With millions of people moving to urban areas in USAID partner countries around the world each year, many USAID staff are thinking carefully about how USAID can assist in addressing the urban service delivery, infrastructure, and governance challenges they will face.  Over a third of interviewees raised the connections between urban issues and the Journey to Self-Reliance when asked about strategic priorities or trends within USAID that could affect how the Urban Policy will be implemented going forward. Many identified overlaps and opportunities for strengthening sustainable urban service delivery and carrying out the Policy’s principles in supporting the Journey to Self-Reliance.

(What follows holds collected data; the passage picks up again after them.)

(** * DevOps-RAG-Agent: the local retrieval core

    A shallow embedding of [src/utils/textProcessor.ts] (the recursive
    separator-hierarchy splitter and [createChunksFromDoc]) and of
    [src/utils/search.ts] (tokenizer, Jaccard-style scorer and top-K
    retrieval), followed by the properties of the specification that hold
    of them and the inputs at which the others fail.

    Conventions of the embedding.
    - A JavaScript string is the list of its UTF-16 code units, each a [Z];
      [String.prototype.length] is the length of that list.
    - [chunkSize], [chunkOverlap] and [topK] are integers ([Z]); the
      specification's contract gives them the type int.
    - The [for] loop of the hard split and the recursion of [splitText]
      consume fuel: [None] is "still running when the fuel ran out".  The
      source contains no [throw], so there is no other failure.
    - A score is a rational ([Q]), the exact quotient of two token counts.
      Two different quotients of counts below 2^26 are different doubles,
      so the comparator of the sort sees the same order on both. *)

From Stdlib Require Import ZArith QArith Lia Lqa.
From stdpp Require Import base list strings sorting gmap.

Local Open Scope Z_scope.

(** ** JavaScript primitives used by the two source files *)

Module JS.

Abbreviation jsstring := (list Z).

Definition len {A} (s : list A) : Z := Z.of_nat (length s).

(** Truthiness of a string: the empty string is the only falsy one. *)
Definition truthy (s : jsstring) : bool :=
  match s with [] => false | _ => true end.

(** [String.prototype.slice] and [Array.prototype.slice]: negative indices
    count from the end, both ends are clamped to the length. *)
Definition slice {A} (s : list A) (start finish : Z) : list A :=
  let n := len s in
  let from := if start <? 0 then Z.max (n + start) 0 else Z.min start n in
  let to := if finish <? 0 then Z.max (n + finish) 0 else Z.min finish n in
  take (Z.to_nat (to - from)) (drop (Z.to_nat from) s).

Fixpoint startsWith (sep s : jsstring) : bool :=
  match sep, s with
  | [], _ => true
  | _ :: _, [] => false
  | a :: sep', b :: s' => (a =? b) && startsWith sep' s'
  end.

(** [String.prototype.split] with a non-empty string separator: scan from
    the left; at a position where the separator matches, emit the piece
    collected so far and jump over the separator ([skip] counts the code
    units of the match still to be jumped over); the piece after the last
    match is always emitted. *)
Fixpoint splitGo (sep s piece : jsstring) (skip : nat) : list jsstring :=
  match s with
  | [] => [piece]
  | c :: s' =>
      match skip with
      | S k => splitGo sep s' piece k
      | O =>
          if startsWith sep s
          then piece :: splitGo sep s' [] (pred (length sep))
          else splitGo sep s' (piece ++ [c]) O
      end
  end.

Definition split (s sep : jsstring) : list jsstring := splitGo sep s [] O.

Definition isHighSurrogate (c : Z) : bool := (0xD800 <=? c) && (c <=? 0xDBFF).
Definition isLowSurrogate (c : Z) : bool := (0xDC00 <=? c) && (c <=? 0xDFFF).

(** [Array.from(string)] iterates by code point: a high surrogate that is
    followed by a low surrogate forms one element of length 2, every other
    code unit is an element of its own. *)
Fixpoint arrayFrom (s : jsstring) : list jsstring :=
  match s with
  | [] => []
  | c :: s' =>
      match s' with
      | d :: s'' =>
          if isHighSurrogate c && isLowSurrogate d
          then [c; d] :: arrayFrom s''
          else [c] :: arrayFrom s'
      | [] => [[c]]
      end
  end.

(** WhiteSpace and LineTerminator code points: what [trim] strips and what
    the regular expression class [\s] matches. *)
Definition isWhiteSpace (c : Z) : bool :=
  ((9 <=? c) && (c <=? 13)) || (c =? 32) || (c =? 0xA0) || (c =? 0x1680)
  || ((0x2000 <=? c) && (c <=? 0x200A)) || (c =? 0x2028) || (c =? 0x2029)
  || (c =? 0x202F) || (c =? 0x205F) || (c =? 0x3000) || (c =? 0xFEFF).

(** The class [\w] of a regular expression without the [u] and [i] flags. *)
Definition isWordChar (c : Z) : bool :=
  ((48 <=? c) && (c <=? 57)) || ((65 <=? c) && (c <=? 90))
  || (c =? 95) || ((97 <=? c) && (c <=? 122)).

Fixpoint trimStart (s : jsstring) : jsstring :=
  match s with
  | c :: s' => if isWhiteSpace c then trimStart s' else s
  | [] => []
  end.

Definition trimEnd (s : jsstring) : jsstring := rev (trimStart (rev s)).

Definition trim (s : jsstring) : jsstring := trimEnd (trimStart s).

(** [String.prototype.toLowerCase], given exactly on every code point whose
    lower-case form contains a word character: the ASCII capitals, U+0130
    (which becomes "i" followed by U+0307) and the Kelvin sign U+212A
    (which becomes "k").  Every other code unit is left as it is; its real
    lower-case form has neither word characters nor white space, as it has
    none itself, so the [replace] that follows in [tokenize] deletes
    either. *)
Definition lowerUnit (c : Z) : jsstring :=
  if (65 <=? c) && (c <=? 90) then [c + 32]
  else if c =? 0x130 then [105; 0x307]
  else if c =? 0x212A then [107]
  else [c].

Definition toLowerCase (s : jsstring) : jsstring := concat (map lowerUnit s).

(** [s.replace(/[^\w\s]/g, '')]. *)
Definition removePunctuation (s : jsstring) : jsstring :=
  List.filter (fun c => isWordChar c || isWhiteSpace c) s.

(** [s.split(/\s+/)]: pieces between maximal runs of white space; a run at
    either end of the string leaves an empty piece there.  [inRun] says
    that the previous code unit was white space. *)
Fixpoint splitWsGo (s piece : jsstring) (inRun : bool) : list jsstring :=
  match s with
  | [] => [piece]
  | c :: s' =>
      if isWhiteSpace c
      then (if inRun then splitWsGo s' piece true
            else piece :: splitWsGo s' [] true)
      else splitWsGo s' (piece ++ [c]) false
  end.

Definition splitWhitespace (s : jsstring) : list jsstring := splitWsGo s [] false.

(** A [Set] of strings is the list of its elements in insertion order,
    without repetition. *)
Definition has (s : list jsstring) (x : jsstring) : bool :=
  bool_decide (x ∈ s).

Definition add (s : list jsstring) (x : jsstring) : list jsstring :=
  if has s x then s else s ++ [x].

(** [new Set(array)]. *)
Definition newSet (l : list jsstring) : list jsstring := fold_left add l [].

(** Code units of an ASCII literal of the source. *)
Definition lit (s : string) : jsstring :=
  map (fun a => Z.of_N (Ascii.N_of_ascii a)) (String.list_ascii_of_string s).

Arguments lit s%_string_scope.

(** [String(n)] for an array index [n]. *)
Fixpoint digitsGo (fuel n : nat) (acc : jsstring) : jsstring :=
  match fuel with
  | O => acc
  | S fuel' =>
      let acc' := (48 + Z.of_nat (n mod 10)) :: acc in
      if (n <? 10)%nat then acc' else digitsGo fuel' (n / 10)%nat acc'
  end.

Definition numberToString (n : nat) : jsstring := digitsGo (S n) n [].

End JS.

(** ** src/utils/textProcessor.ts *)

Module TextProcessor.
Import JS.

(** [DocumentChunk] of types.ts. *)
Record Metadata := { startIndex : Z; endIndex : Z }.

Record DocumentChunk := {
  id : jsstring;
  sourceId : jsstring;
  content : jsstring;
  metadata : Metadata
}.

(** const separators = ["\n\n", "\n", " ", ""] *)
Definition separators : list jsstring := [[10; 10]; [10]; [32]; []].

Section Closure.

(** The parameters captured by the inner function [splitText]. *)
Variables chunkSize chunkOverlap : Z.

(** Lines 31-33: the loop
    [for (let i = 0; i < currentText.length; i += chunkSize - chunkOverlap)]
    entered with the current [i] and the chunks pushed so far. *)
Fixpoint hardSplitLoop (fuel : nat) (currentText : jsstring) (i : Z)
    (hardChunks : list jsstring) : option (list jsstring) :=
  match fuel with
  | O => None
  | S fuel' =>
      if i <? len currentText
      then hardSplitLoop fuel' currentText (i + (chunkSize - chunkOverlap))
             (hardChunks ++ [slice currentText i (i + chunkSize)])
      else Some hardChunks
  end.

(** Lines 47-68: greedy recombination of the splits; [goodSplits] and
    [currentChunk] are the two variables the loop updates, and the last two
    lines push the remainder. *)
Fixpoint recombineLoop (separator : jsstring) (splits goodSplits : list jsstring)
    (currentChunk : jsstring) : list jsstring :=
  match splits with
  | [] => if truthy currentChunk then goodSplits ++ [currentChunk] else goodSplits
  | split :: rest =>
      let potentialChunk :=
        if 0 <? len currentChunk then currentChunk ++ separator ++ split else split in
      if len potentialChunk <? chunkSize
      then recombineLoop separator rest goodSplits potentialChunk
      else recombineLoop separator rest
             (if truthy currentChunk then goodSplits ++ [currentChunk] else goodSplits)
             split
  end.

(** Lines 71-78: chunks that are still too big go to the next separator
    ([recur] is the recursive call), the others are kept. *)
Fixpoint processLoop (recur : jsstring -> option (list jsstring))
    (goodSplits processedSplits : list jsstring) : option (list jsstring) :=
  match goodSplits with
  | [] => Some processedSplits
  | chunk :: rest =>
      if chunkSize <? len chunk
      then match recur chunk with
           | Some pieces => processLoop recur rest (processedSplits ++ pieces)
           | None => None
           end
      else processLoop recur rest (processedSplits ++ [chunk])
  end.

USAID can and should play a more effective role in partnering for solutions to the complex challenges of urbanization and urban service delivery. The following recommendations suggest how USAID could update and build on the Urban Policy to address those issues and capitalize on cities as engines of growth and opportunity. USAID can take several steps to address some of the fundamental constraints to the implementation of the Urban Policy, even within the scope of existing resources and capacity.

1.    Raise Awareness of the Urban Policy and Urbanization Trends/Issues

  • Use evidence and data to elevate the Urban Policy and urban issues
  • Facilitate stronger Agency-wide data collection and understanding about urban programming
  • Elevate Agency-wide attention to urban issues and better articulate the alignment between Agency priorities and urban approaches

2.    Enhance Integration of the Urban Policy and Urban Issues in the Program Cycle and Strategic Planning

  • Provide tools and guidance to help Missions and Operating Units more effectively consider how addressing urbanization and sustainable urban services helps achieve development objectives in CDCSs, PADs, and solicitations
  • Prepare criteria to help Missions identify when an urban assessment would be most relevant
  • Improve access to urbanization and service delivery data to measure progress in advancing the Policy, capitalizing on metrics linked to the Journey to Self-Reliance

3.    Build USAID’s Capacity and Expertise on Urban Programming and Implementation

  • Pilot more holistic, place-based, and/or integrated governance approaches
  • Design training and tools that help staff assimilate USAID’s urban experience into their thinking, designs, and implementation
  • Create guides and evidence-based documentation to help Missions easily absorb urban information. Share tools, success stories, and trend analyses using Agency notices and websites like UrbanLinks, ClimateLinks, and LandLinks
  • Integrate urban considerations and approaches in curricula of existing trainings and orientations, and develop new urban trainings
  • Activate urban planning alumni networks in the United States and host countries

4.    Strengthen Leadership and Institutional Support Structures

  • Appoint a high-level Senior Advisor on Urbanization and Development
  • Expand the capacity of the Urban Team to provide technical assistance and training and build up the Urban Expert Working Group and other coordination mechanisms
  • Address misunderstood constraints on earmarked funding and identify areas of funding flexibility
  • Identify Urban Points of Contact in Missions/Operating Units where urban issues are most relevant

  1. The assessment was drafted by Rebecca Lawrence, with contributions from Lauren Baker, Nada Petrovic, Irena Sargsyan, and James Ladi Williams.
  2. USAID Sustainable Service Delivery in an Increasingly Urbanized World Policy, p. 8
  3. A CDCS lays out the strategy that defines a Mission’s chosen approach in country and provides a focal point of the broader context for projects and activities. A RDCS is a strategy similar to a CDCS for a regional platform or program (ADS 201).
  4. A PAD documents the complete project design and serves as the reference document for project approval and subsequent implementation. A project consists of a set of complementary activities, over an established timeline and budget, intended to achieve a discrete development result, often aligned with an Intermediate Result (IR) in the CDCS Results Framework (ADS 201).